Why is it when I test the alt that max rpm says 3.5VAC..........after going through the diode bridge the meter only reads 2.9VDC
I think I understand rms (an average of the sine wave?) .....the diode drop is obvious....where does this 1
I think this will be pointless but I will try to explain a bit of it.
If one phase of a 3 phase alternator puts out 3.5vac, then that will be the voltage developed across one third of the winding. What I expect you to have measured is the voltage between a pair of the output terminals. This would be equal to phase voltage for a delta connected alternator, but if it is star connected the phase volts will be referenced to the star point and will in fact only be 3.5/1.73 volts.
Assuming what you have in fact measured to be line volts and you are only dealing with one phase then ( assuming the waveform is a sine wave and that is not likely to be exactly correct). The mean dc of 3.5v rms will be 3.5/1.11 or 3.15v. You now loose two diode drops from the bridge. Unloaded the diode drop is not very well defined and even loaded the claimed 1.4v drop is much of a compromise figure.

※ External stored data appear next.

(* ===== verification/Wait.v ===== *)
(** * Wait: bounded polling

    [wait.Poll(interval, timeout, condition)] as the end-to-end helpers use
    it.  The library is not under [src/]; it is modelled from its contract
    (and section 5 of the specification: a bounded poll with a fixed
    interval and a fixed maximum duration, whose expiry is a reported
    failure).  The condition is a closure: it reads the world and assigns
    captured variables, so it is a function on a state that holds both.
    Between two evaluations the world moves by [tick] (one poll interval of
    cluster activity).  [attempts] is the number of evaluations that fit in
    the poll duration; it is the program's own bound, so running out of it
    is the timeout of the source and not an artefact of the model.  The
    library may evaluate the condition once more when the duration
    expires; every lemma here is stated for an arbitrary [attempts], so
    it covers both counts. *)

From stdpp Require Import base tactics option list strings gmap.
From S2P Require Import Prelude.

#[local] Open Scope string_scope.
#[local] Open Scope list_scope.
#[local] Open Scope nat_scope.

(** ** Errors *)

Inductive error : Type :=
| ErrWaitTimeout
| ErrNotFound
| ErrOther (msg : string).

#[export] Instance error_eq_dec : EqDecision error.
Proof. solve_decision. Defined.

(** [errors.IsNotFound] *)
Definition IsNotFound (e : error) : bool := bool_decide (e = ErrNotFound).

(** ** Poll *)

(** [pollInterval] and [pollDuration] of the end-to-end suite, in seconds. *)
Definition pollInterval : Z := 1.
Definition pollDuration : Z := 300.
Definition pollAttempts : nat := Z.to_nat (pollDuration / pollInterval).

(** A condition's verdict: [(done, err)]. *)
Definition verdict : Type := bool * option error.

(** What [Poll] returns for a decisive verdict. *)
Definition verdict_error (v : verdict) : option error :=
  match v with
  | (_, Some e) => Some e
  | (_, None) => None
  end.

Section poll.
Context {St : Type} (tick : St → St).

Definition ConditionFunc : Type := St → St * verdict.

Fixpoint Poll (attempts : nat) (condition : ConditionFunc) (s : St)
  : St * option error :=
  match attempts with
  | 0 => (s, Some ErrWaitTimeout)
  | S n =>
      let '(s, (ok, err)) := condition (tick s) in
      match err with
      | Some e => (s, Some e)
      | None => if ok then (s, None) else Poll n condition s
      end
  end.

(** The state after [k] evaluations of the condition, whatever they said. *)
Fixpoint pollState (condition : ConditionFunc) (k : nat) (s : St) : St :=
  match k with
  | 0 => s
  | S k => pollState condition k (condition (tick s)).1
  end.

(** The verdict of evaluation number [k] (from 0). *)
Definition pollVerdict (condition : ConditionFunc) (k : nat) (s : St) : verdict :=
  (condition (tick (pollState condition k s))).2.

Lemma pollState_S condition k s :
  pollState condition (S k) s
  = (condition (tick (pollState condition k s))).1.
Proof. revert s. induction k as [|k IH]; intros s; [done|]. apply (IH _). Qed.

Lemma pollVerdict_S condition k s :
  pollVerdict condition (S k) s
  = pollVerdict condition k (condition (tick s)).1.
Proof. reflexivity. Qed.

Lemma Poll_S_undecided n condition s :
  pollVerdict condition 0 s = (false, None) →
  Poll (S n) condition s = Poll n condition (condition (tick s)).1.
Proof.
  unfold pollVerdict. simpl. destruct (condition (tick s)) as [s' [ok err]].
  by intros [= -> ->].
Qed.

Lemma Poll_S_decided n condition s :
  pollVerdict condition 0 s ≠ (false, None) →
  Poll (S n) condition s
  = ((condition (tick s)).1, verdict_error (pollVerdict condition 0 s)).
Proof.
  unfold pollVerdict. simpl. destruct (condition (tick s)) as [s' [ok [e|]]];
    [done|]. by destruct ok.
Qed.

(** [Poll] stops at the first decisive evaluation. *)
Lemma Poll_first_decisive n condition s k :
  k < n →
  (∀ j, j < k → pollVerdict condition j s = (false, None)) →
  pollVerdict condition k s ≠ (false, None) →
  Poll n condition s
  = (pollState condition (S k) s, verdict_error (pollVerdict condition k s)).
Proof.
  revert n s. induction k as [|k IH]; intros [|n] s Hlt Hund Hdec; try lia.
  - by rewrite Poll_S_decided.
  - rewrite Poll_S_undecided by (apply Hund; lia).
    rewrite (IH n); [done|lia| |done].
    intros j Hj. rewrite <-pollVerdict_S. apply Hund. lia.
Qed.

(** [Poll] times out when every evaluation in the bound is undecided. *)
Lemma Poll_timeout n condition s :
  (∀ j, j < n → pollVerdict condition j s = (false, None)) →
  Poll n condition s = (pollState condition n s, Some ErrWaitTimeout).
Proof.
  revert s. induction n as [|n IH]; intros s Hund; [done|].
  rewrite Poll_S_undecided by (apply Hund; lia).
  rewrite IH; [done|]. intros j Hj. rewrite <-pollVerdict_S. apply Hund. lia.
Qed.

(** Every run of [Poll] is one of the two. *)
Lemma Poll_cases n condition s :
  (∃ k, k < n
        ∧ (∀ j, j < k → pollVerdict condition j s = (false, None))
        ∧ pollVerdict condition k s ≠ (false, None)
        ∧ Poll n condition s
          = (pollState condition (S k) s,
             verdict_error (pollVerdict condition k s)))
  ∨ ((∀ j, j < n → pollVerdict condition j s = (false, None))
     ∧ Poll n condition s = (pollState condition n s, Some ErrWaitTimeout)).
Proof.
  revert s. induction n as [|n IH]; intros s.
  - right. split; [intros; lia|done].
  - destruct (decide (pollVerdict condition 0 s = (false, None))) as [Hu|Hd].
    + rewrite Poll_S_undecided by done.
      destruct (IH (condition (tick s)).1) as [(k & Hk & Hund & Hdec & ->)|[Hund ->]].
      * left. exists (S k). split_and!; [lia| |done|done].
        intros [|j] Hj; [done|]. rewrite pollVerdict_S. apply Hund. lia.
      * right. split; [|done].
        intros [|j] Hj; [done|]. rewrite pollVerdict_S. apply Hund. lia.
    + left. exists 0. split_and!; [lia|intros; lia|done|by apply Poll_S_decided].
Qed.

(** A poll that returns no error ended on an evaluation that said
    [(true, nil)]. *)
Lemma Poll_nil_inv n condition s s' :
  Poll n condition s = (s', None) →
  ∃ k, k < n ∧ s' = pollState condition (S k) s
       ∧ pollVerdict condition k s = (true, None).
Proof.
  intros HP. destruct (Poll_cases n condition s)
    as [(k & Hk & _ & Hdec & Heq)|[_ Heq]]; rewrite Heq in HP; [|done].
  exists k. injection HP as <- Hv. split_and!; [done..|].
  destruct (pollVerdict condition k s) as [[] [e|]]; naive_solver.
Qed.

(** A poll that returns an error either timed out or passes on the error of
    one of its evaluations. *)
Lemma Poll_error_inv n condition s s' e :
  Poll n condition s = (s', Some e) →
  e = ErrWaitTimeout ∨ ∃ k, k < n ∧ (pollVerdict condition k s).2 = Some e.
Proof.
  intros HP. destruct (Poll_cases n condition s)
    as [(k & Hk & _ & Hdec & Heq)|[_ Heq]]; rewrite Heq in HP;
    [|left; congruence].
  right. exists k. split; [done|]. injection HP as _ Hv.
  by destruct (pollVerdict condition k s) as [? [?|]].
Qed.

End poll.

If you manage to read 2.9v then that seems to be well within the realms of reality although probably a bit on the high side.
All the maths work if you take things in context.
The equation you are thinking of here is for a 3 phase star connected machine feeding a 3 phase rectifier into a battery.
The phase voltage here will be from one line to star point. The line voltage between a pair of output leads will be phase volts x 1.73 ( root 3).
When rectified in a 3 phase bridge the mean dc will be close to 1.4 times the line voltage. Subtracting diode drops is not mathematically very realistic but the intrinsic drop of a silicon diode is near 0.6v depends on temperature and diode construction. Adding the forward slope resistance for a reasonable load current brings you up to something near 0.8 to 1v depending on the diode.
In your example I assumed that you were rectifying the single phase that you mentioned, with a single phase bridge. If you were actually using all 3 phases with a 3 phase bridge then your figure would be 3.5 x 1.4 then less any diode drops. From your 2.9v figure I suspect you were dealing with the single phase case.
Flux